Maria ne va jamais à la mer

Anne-Michèle Hamesse,

Maria ne va jamais à la mer. Pourtant c’est pas loin. Dix minutes de bagnole à tout casser. Mais ici les gens se déplacent à vélo. Des gros machins noirs, lourds, encombrants, mais fiables je dis pas. C’est pas comme nous, les Bruxellois en vacances. On quitte rarement les bagnoles. Même pour aller chercher le pain à Bulskamp. Tout juste si on utilise nos pieds pour se balader parfois le long du canal. C’est ce qu’ils doivent dire de nous, les Flamands du Zwaantje. Pour autant qu’ils parlent, parce que dans le genre taiseux on fait pas mieux. Le Zwaantje c’est le canal, en forme de cou de cygne, noir et plein d’anguilles, c’est là, dans la ferme en face, que Maria est née. C’est là aussi que mon père loue une maison de pêcheurs où je m’ennuie chaque été. Maria, je la vois le matin quand je vais chercher le lait à la ferme. Elle me le verse tout tiède dans un bidon de fer, on dirait une bouillotte, je le serre contre moi et elle empoche l’argent, tout ça sans un mot. Elle doit avoir à peu près mon âge, quelque chose comme dix-sept ans. J’ai bien essayé de lui dire deux mots au début. Rien à faire, j’ai l’impression de l’embêter, elle ne répond à rien. Pourtant elle comprend le français, comme tous ici, mais elle fait semblant qu’elle ne sait pas, pour que je la laisse tranquille je ne sais pas, elle est hyper timide. « Vous n’allez jamais à la mer, je lui dis, pourtant ce n’est pas loin. » Elle hausse les épaules. Limite impolie. Rien de mes copines. Pas vilaine pourtant. Blonde. Tiens, elle me rappelle une peinture, de Memling je crois. Un dimanche, à Bulskamp, je l’ai vue. Incroyable. Tout autre. Dans une procession. La Sainte Vierge, c’était elle. Avec la robe bleue et tout. Depuis l’église elle paradait, plus fière que ça, tu meurs, et autour d’elle, vous auriez vu, des troupeaux d’anges et des curés. Et puis ces gamins qui lui lançaient des pétales de rose. Dingue.

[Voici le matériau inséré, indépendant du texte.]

(** * On-call Slack notifier: the alert decision of [src/index.js]

    The Node program listens to two Slack events, [app_mention] and
    [message], and decides for each one whether to call the actuator
    [triggerMacAlert] of [src/macAlert.js].  The decision is taken by
    [shouldAlert], over the keyword list read once from the environment
    variable [ALERT_KEYWORDS].

    This development embeds that decision path and states, over the
    embedding, the properties the specification attributes to it.

    Modelling conventions.
    - A JavaScript string is a sequence of code units.  The code units are
      restricted to U+0000..U+00FF and carried by [ascii]; on that range
      [String.prototype.toLowerCase] is a unit-by-unit map and
      [String.prototype.trim] strips the units 9-13, 32 and 160.
      Of [toLowerCase] the proofs use one fact only, which holds of every
      string: it keeps the empty string empty and no other.  Where a
      statement speaks of letters without their case, it compares lowercase
      forms, as the program does.
    - [process.env] is a finite map from names to strings.
    - A handler is a computation over the store of the module (the keyword
      list, the calls made to the actuator, the errors handed to the
      logger) that may throw; [logger.info] output is not modelled. *)

From Stdlib Require Import ZArith NArith Ascii String List Bool Lia.
From stdpp Require Import base option list strings gmap.

Local Open Scope N_scope.

(** ** Strings *)

Module JsString.

(** The uppercase letters of Latin-1: A-Z, and U+00C0..U+00DE but for the
    multiplication sign U+00D7.  Each has its lowercase 32 units above. *)
Definition isUpper (n : N) : bool :=
  ((65 <=? n) && (n <=? 90))
  || ((192 <=? n) && (n <=? 222) && negb (n =? 215)).

Definition lowerUnit (c : ascii) : ascii :=
  let n := N_of_ascii c in
  if isUpper n then ascii_of_N (n + 32) else c.

(** [s.toLowerCase()] *)
Fixpoint toLowerCase (s : string) : string :=
  match s with
  | EmptyString => EmptyString
  | String c s' => String (lowerUnit c) (toLowerCase s')
  end.

(** White space and line terminators, as [trim] understands them:
    TAB, LF, VT, FF, CR, SP and NBSP. *)
Definition isWhiteSpace (c : ascii) : bool :=
  let n := N_of_ascii c in
  ((9 <=? n) && (n <=? 13)) || (n =? 32) || (n =? 160).

Definition isEmpty (s : string) : bool :=
  match s with EmptyString => true | String _ _ => false end.

Fixpoint trimStart (s : string) : string :=
  match s with
  | EmptyString => EmptyString
  | String c s' => if isWhiteSpace c then trimStart s' else s
  end.

Fixpoint trimEnd (s : string) : string :=
  match s with
  | EmptyString => EmptyString
  | String c s' =>
      let r := trimEnd s' in
      if isWhiteSpace c && isEmpty r then EmptyString else String c r
  end.

(** [s.trim()] *)
Definition trim (s : string) : string := trimEnd (trimStart s).

(** [s.startsWith(sub)] *)
Fixpoint startsWith (s sub : string) : bool :=
  match sub, s with
  | EmptyString, _ => true
  | String _ _, EmptyString => false
  | String b sub', String a s' => Ascii.eqb a b && startsWith s' sub'
  end.

(** [s.includes(sub)]: [sub] occurs in [s] at some position. *)
Fixpoint includes (s sub : string) : bool :=
  startsWith s sub
  || match s with
     | EmptyString => false
     | String _ s' => includes s' sub
     end.

(** [s.split(sep)] for a separator of one unit.  The result is never
    empty: the empty string splits into one empty piece. *)
Fixpoint split (sep : ascii) (s : string) : list string :=
  match s with
  | EmptyString => [EmptyString]
  | String c s' =>
      if Ascii.eqb c sep then EmptyString :: split sep s'
      else match split sep s' with
           | [] => [String c EmptyString]
           | piece :: pieces => String c piece :: pieces
           end
  end.

End JsString.

Import JsString.

(** ** Values, completions and the store *)

(** The values a Slack event field can hold, as far as the decision path
    distinguishes them. *)
Inductive JsValue : Type :=
  | JUndefined
  | JNull
  | JBool (b : bool)
  | JNumber (n : Z)
  | JString (s : string).

(** [ToBoolean]. *)
Definition truthy (v : JsValue) : bool :=
  match v with
  | JUndefined | JNull => false
  | JBool b => b
  | JNumber n => negb (n =? 0)%Z
  | JString s => negb (isEmpty s)
  end.

(** [a || b] *)
Definition js_or (a b : JsValue) : JsValue := if truthy a then a else b.

Inductive JsError : Type := TypeError.

Inductive Completion (A : Type) : Type :=
  | Normal (a : A)
  | Throw (e : JsError).
Arguments Normal {A} a.
Arguments Throw {A} e.

(** What [triggerMacAlert] receives. *)
Record AlertRequest : Type := mkAlert {
  title : string;
  message : JsValue;
  channel : string;
  ts : Z
}.

(** The store of the module: the constant [alertKeywords], and the two
    effects a handler has, oldest first. *)
Record Store : Type := mkStore {
  alertKeywords : list string;
  alerts : list AlertRequest;
  logged : list JsError
}.

(** Computations over the store that return or throw. *)
Definition M (A : Type) : Type := Store -> Completion A * Store.

Definition ret {A} (a : A) : M A := fun st => (Normal a, st).

Definition throw {A} (e : JsError) : M A := fun st => (Throw e, st).

Definition bind {A B} (m : M A) (k : A -> M B) : M B :=
  fun st =>
    match m st with
    | (Normal a, st') => k a st'
    | (Throw e, st') => (Throw e, st')
    end.

(** [try { body } catch (error) { handler(error) }] *)
Definition try_catch {A} (body : M A) (handler : JsError -> M A) : M A :=
  fun st =>
    match body st with
    | (Normal a, st') => (Normal a, st')
    | (Throw e, st') => handler e st'
    end.

Definition read_alertKeywords : M (list string) :=
  fun st => (Normal (alertKeywords st), st).

Notation "'let*' x ':=' m 'in' k" := (bind m (fun x => k))
  (at level 10, x name, m at level 100, k at level 200).

(** ** The keyword list

    [(process.env.ALERT_KEYWORDS || '').split(',').map(k => k.trim()).filter(Boolean)] *)

(** [v || ''] for [v] a string or [undefined]. *)
Definition env_or_empty (v : option string) : string :=
  match v with
  | Some s => if isEmpty s then EmptyString else s
  | None => EmptyString
  end.

(** [Boolean(k)] on a string. *)
Definition Boolean (k : string) : bool := negb (isEmpty k).

Definition parseKeywords (env : gmap string string) : list string :=
  List.filter Boolean (List.map trim (split "," (env_or_empty (env !! "ALERT_KEYWORDS")))).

Déjà plus de deux heures que Maria est étalée dans le foin. En sueur. À l’abri du regard des autres. Les vaches la reniflent. Museaux humides. Mouches. Elle se tord, douleur. Cris dans le ventre. Quatre mois. Tard pour avorter. Les herbes de Madame Poens n’ont pas agi à temps. Il aurait mieux valu que le sang arrive à trois mois. Quatre c’est trop ou pas assez. Enfin, du moment que personne ne le sait. À la ferme, on n’a pas remarqué son ventre. Surtout pas sa mère qui ne voit jamais rien. Son père et ses frères, s’ils ont vu quelque chose, ils n’en diront jamais rien. Ça, c’est sûr. Aucun souci à se faire. Les gens de la ferme, c’est une famille on ne peut plus discrète. Quant à Madame Poens, celle-là aussi elle a intérêt à la fermer, elle a fait avorter la moitié du village, tout le monde est au courant, personne n’en parlera jamais. Au Zwaantje, on sait se taire.

Pas comme tous ces franskiljoens qui viennent ici passer leurs vacances. Eux, ils parlent. Fort. Ils ne savent même faire que ça. Ils débarquent de Bruxelles, de Liège, enfin des villes… Ils achètent des maisons, des fermettes disent-ils, pour les mettre à leur goût. À leur manière évidemment. Nous, on embellit, en plaçant du vinyle par terre, en se débarrassant des vilaines poutres du Moyen Âge qui ne servent plus à rien, ou en les recouvrant de gyproc pour les cacher. Eux, ils font l’inverse, ils adorent tout ce qui est vieilles poutres, plus c’est vieux plus ça leur plaît, ils rafistolent tout ce qui est bon à jeter. Ils utilisent des lampes à huile alors que le néon c’est moderne, plus lumineux et pratique. Jamais aucun nain de jardin, ni fontaine, ni statue, ces gens-là détestent tout ce qui est beau.

Une que je ne supporte pas, c’est cette fille de Bruxelles qui vient chercher le lait à la ferme le matin. L’autre jour, je me suis retrouvée nez à nez avec elle, on a arrêté nos vélos en même temps, j’ai fait un effort, je lui ai dit : « Dag. Mooi weer… » Vous savez ce qu’elle m’a répondu, cette prétentieuse ? L’air gêné, mais quand même… avec son accent français : « Ik spreek niet Nederlands. » Moi, je suis remontée sur mon vélo, je ne l’ai même plus regardée et j’ai foncé à toute allure vers Bulskamp, sans me retourner.